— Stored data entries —
* * * *

Lemma quiescent_answered n y i cl :
  Inv n y -> quiescent y -> clients y !! i = Some cl -> at_phase cl = Waiting -> exists r, (i, r) ∈ replies (sh y).
Proof.
  intros HI HQ Hi Hp. pose proof (inv_asked _ _ HI i cl Hi) as Ha. rewrite Hp in Ha. unfold asked, held_by in Ha.
  rewrite (quiescent_pending n y HI HQ) in Ha. destruct HQ as [Hq _]. rewrite Hq in Ha. simpl in Ha.
  destruct (decide (i ∈ (replies (sh y)).*1)) as [Hin|Hin].
  - apply list_elem_of_fmap in Hin as ([j r] & -> & Hin). by exists r.
  - rewrite (proj2 (cnt_0 _ _)) in Ha; [done|]. apply Forall_forall. intros x Hx. unfold same.
    apply bool_decide_eq_false_2. by intros ->.
Qed.

Lemma sum_list_with_snoc {A} (f : A -> nat) l x : sum_list_with f (l ++ [x]) = (sum_list_with f l + f x)%nat.
Proof. rewrite sum_list_with_app. simpl. lia. Qed.

Lemma actor_work t cmd s w s' w' :
  actor_step t cmd s w = (s', w') -> (2 * length (dials w') < cost cmd + 2 * length (dials w))%nat.
Proof.
  assert (forall k relay r s0 w0 s1 w1, wait_for_dial k relay r s0 w0 = (s1, w1) -> (length (dials w1) <= S (length (dials w0)))%nat) as Hwait.
  { unfold wait_for_dial. intros. case_match; simplify_eq; simpl; [lia|]. rewrite length_app. simpl. lia. }
  destruct cmd; simpl.
  - unfold get_connection. destruct (connections s !! host_id) as [c|]; [|intros Hw%Hwait; simpl in Hw; lia].
    destruct (is_closed w c); [intros Hw%Hwait; simpl in Hw; lia|].
    destruct (semaphore_of _ _ _) as [[s1 w1] n] eqn:E. apply semaphore_of_same in E as (_ & _ & _ & _ & _ & _ & _ & Hd).
    intros [= <- <-]. simpl. rewrite Hd. lia.
  - unfold connect_done. destruct result.
    + destruct (semaphore_of _ _ _) as [[s1 w1] n] eqn:E. apply semaphore_of_same in E as (_ & _ & _ & _ & _ & _ & _ & Hd).
      intros [= <- <-]. simpl. rewrite Hd. lia.
    + intros [= <- <-]. simpl. lia.
  - unfold remove_connection. repeat case_match; intros; simplify_eq; simpl; lia.
  - unfold force_remove. repeat case_match; intros; simplify_eq; simpl; lia.
  - unfold replace_connection. repeat case_match; intros; simplify_eq; simpl; lia.
  - intros; simplify_eq; lia.
  - intros; simplify_eq; lia.
  - intros; simplify_eq; lia.
  - unfold flush_all. intros; simplify_eq; simpl; lia.
  - intros; simplify_eq; lia.
  - intros; simplify_eq; simpl; lia.
Qed.

Lemma internal_work y e y' : internal e = true -> sys_step y e = Some y' -> (work y' < work y)%nat.
Proof.
  unfold work. destruct e; simpl; try done; intros _.
  - destruct (queue y) as [|cmd q]; [done|]. destruct (actor_step _ _ _ _) as [s w] eqn:E.
    intros [= <-]. apply actor_work in E. simpl. lia.
  - destruct (dials (sh y) !! k) as [d|] eqn:E; simpl; [|done]. intros ->%enqueue_inv. simpl.
    rewrite sum_list_with_snoc. simpl. apply lookup_lt_Some in E as Hl. rewrite length_delete by done. lia.
Qed.

Lemma internal_enabled y : ~ quiescent y -> exists e, internal e = true /\ is_Some (sys_step y e).
Proof.
  intros Hq. destruct (queue y) as [|cmd q] eqn:Eq.
  - destruct (dials (sh y)) as [|d ds] eqn:Ed; [by destruct Hq|].
    exists (DialDone 0 (inr EmptyString)). split; [done|]. simpl. rewrite Ed. simpl. unfold enqueue. simpl. rewrite Eq. done.
  - exists Actor. split; [done|]. simpl. rewrite Eq. destruct (actor_step _ _ _ _). done.
Qed.

Lemma internal_drains y : exists es y', Forall (fun e => internal e = true) es /\ (length es <= work y)%nat /\
  sys_run y es = Some y' /\ quiescent y' /\ clients y' = clients y.
Proof.
  remember (work y) as m eqn:Hm. assert (work y <= m)%nat as Hle by lia. clear Hm. revert y Hle.
  induction m as [|m IH]; intros y Hle.
  - exists [], y. split; [constructor|]. split; [simpl; lia|]. split; [done|]. split; [|done].
    destruct (decide (queue y = [] /\ dials (sh y) = [])) as [Hq|Hq]; [done|].
    destruct (internal_enabled y Hq) as (e & He & y1 & Hs). apply internal_work in Hs; [lia|done].
  - destruct (decide (queue y = [] /\ dials (sh y) = [])) as [Hq|Hq].
    { exists [], y. split; [constructor|]. split; [simpl; lia|]. done. }
    destruct (internal_enabled y Hq) as (e & He & y1 & Hs). pose proof (internal_work _ _ _ He Hs) as Hw.
    destruct (IH y1) as (es & y' & Hes & Hl & Hr & Hq' & Hc); [lia|].
    exists (e :: es), y'. split; [by constructor|]. split; [simpl; lia|]. simpl. rewrite Hs. split; [done|]. split; [done|].
    rewrite Hc. destruct e; simpl in *; try done.
    + destruct (queue y); [done|]. destruct (actor_step _ _ _ _). by simplify_eq.
    + destruct (dials (sh y) !! k); simpl in Hs; [|done]. by apply enqueue_inv in Hs as ->.
Qed.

* * * *

— AIM OF THE TASK —
Would you set the entries down again, exactly as they were written?

— RESULT OF THIS TASK —
Lemma quiescent_answered n y i cl :
  Inv n y -> quiescent y -> clients y !! i = Some cl -> at_phase cl = Waiting -> exists r, (i, r) ∈ replies (sh y).
Proof.
  intros HI HQ Hi Hp. pose proof (inv_asked _ _ HI i cl Hi) as Ha. rewrite Hp in Ha. unfold asked, held_by in Ha.
  rewrite (quiescent_pending n y HI HQ) in Ha. destruct HQ as [Hq _]. rewrite Hq in Ha. simpl in Ha.
  destruct (decide (i ∈ (replies (sh y)).*1)) as [Hin|Hin].
  - apply list_elem_of_fmap in Hin as ([j r] & -> & Hin). by exists r.
  - rewrite (proj2 (cnt_0 _ _)) in Ha; [done|]. apply Forall_forall. intros x Hx. unfold same.
    apply bool_decide_eq_false_2. by intros ->.
Qed.

Lemma sum_list_with_snoc {A} (f : A -> nat) l x : sum_list_with f (l ++ [x]) = (sum_list_with f l + f x)%nat.
Proof. rewrite sum_list_with_app. simpl. lia. Qed.

Lemma actor_work t cmd s w s' w' :
  actor_step t cmd s w = (s', w') -> (2 * length (dials w') < cost cmd + 2 * length (dials w))%nat.
Proof.
  assert (forall k relay r s0 w0 s1 w1, wait_for_dial k relay r s0 w0 = (s1, w1) -> (length (dials w1) <= S (length (dials w0)))%nat) as Hwait.
  { unfold wait_for_dial. intros. case_match; simplify_eq; simpl; [lia|]. rewrite length_app. simpl. lia. }
  destruct cmd; simpl.
  - unfold get_connection. destruct (connections s !! host_id) as [c|]; [|intros Hw%Hwait; simpl in Hw; lia].
    destruct (is_closed w c); [intros Hw%Hwait; simpl in Hw; lia|].
    destruct (semaphore_of _ _ _) as [[s1 w1] n] eqn:E. apply semaphore_of_same in E as (_ & _ & _ & _ & _ & _ & _ & Hd).
    intros [= <- <-]. simpl. rewrite Hd. lia.
  - unfold connect_done. destruct result.
    + destruct (semaphore_of _ _ _) as [[s1 w1] n] eqn:E. apply semaphore_of_same in E as (_ & _ & _ & _ & _ & _ & _ & Hd).
      intros [= <- <-]. simpl. rewrite Hd. lia.
    + intros [= <- <-]. simpl. lia.
  - unfold remove_connection. repeat case_match; intros; simplify_eq; simpl; lia.
  - unfold force_remove. repeat case_match; intros; simplify_eq; simpl; lia.
  - unfold replace_connection. repeat case_match; intros; simplify_eq; simpl; lia.
  - intros; simplify_eq; lia.
  - intros; simplify_eq; lia.
  - intros; simplify_eq; lia.
  - unfold flush_all. intros; simplify_eq; simpl; lia.
  - intros; simplify_eq; lia.
  - intros; simplify_eq; simpl; lia.
Qed.

Lemma internal_work y e y' : internal e = true -> sys_step y e = Some y' -> (work y' < work y)%nat.
Proof.
  unfold work. destruct e; simpl; try done; intros _.
  - destruct (queue y) as [|cmd q]; [done|]. destruct (actor_step _ _ _ _) as [s w] eqn:E.
    intros [= <-]. apply actor_work in E. simpl. lia.
  - destruct (dials (sh y) !! k) as [d|] eqn:E; simpl; [|done]. intros ->%enqueue_inv. simpl.
    rewrite sum_list_with_snoc. simpl. apply lookup_lt_Some in E as Hl. rewrite length_delete by done. lia.
Qed.

Lemma internal_enabled y : ~ quiescent y -> exists e, internal e = true /\ is_Some (sys_step y e).
Proof.
  intros Hq. destruct (queue y) as [|cmd q] eqn:Eq.
  - destruct (dials (sh y)) as [|d ds] eqn:Ed; [by destruct Hq|].
    exists (DialDone 0 (inr EmptyString)). split; [done|]. simpl. rewrite Ed. simpl. unfold enqueue. simpl. rewrite Eq. done.
  - exists Actor. split; [done|]. simpl. rewrite Eq. destruct (actor_step _ _ _ _). done.
Qed.

Lemma internal_drains y : exists es y', Forall (fun e => internal e = true) es /\ (length es <= work y)%nat /\
  sys_run y es = Some y' /\ quiescent y' /\ clients y' = clients y.
Proof.
  remember (work y) as m eqn:Hm. assert (work y <= m)%nat as Hle by lia. clear Hm. revert y Hle.
  induction m as [|m IH]; intros y Hle.
  - exists [], y. split; [constructor|]. split; [simpl; lia|]. split; [done|]. split; [|done].
    destruct (decide (queue y = [] /\ dials (sh y) = [])) as [Hq|Hq]; [done|].
    destruct (internal_enabled y Hq) as (e & He & y1 & Hs). apply internal_work in Hs; [lia|done].
  - destruct (decide (queue y = [] /\ dials (sh y) = [])) as [Hq|Hq].
    { exists [], y. split; [constructor|]. split; [simpl; lia|]. done. }
    destruct (internal_enabled y Hq) as (e & He & y1 & Hs). pose proof (internal_work _ _ _ He Hs) as Hw.
    destruct (IH y1) as (es & y' & Hes & Hl & Hr & Hq' & Hc); [lia|].
    exists (e :: es), y'. split; [by constructor|]. split; [simpl; lia|]. simpl. rewrite Hs. split; [done|]. split; [done|].
    rewrite Hc. destruct e; simpl in *; try done.
    + destruct (queue y); [done|]. destruct (actor_step _ _ _ _). by simplify_eq.
    + destruct (dials (sh y) !! k); simpl in Hs; [|done]. by apply enqueue_inv in Hs as ->.
Qed.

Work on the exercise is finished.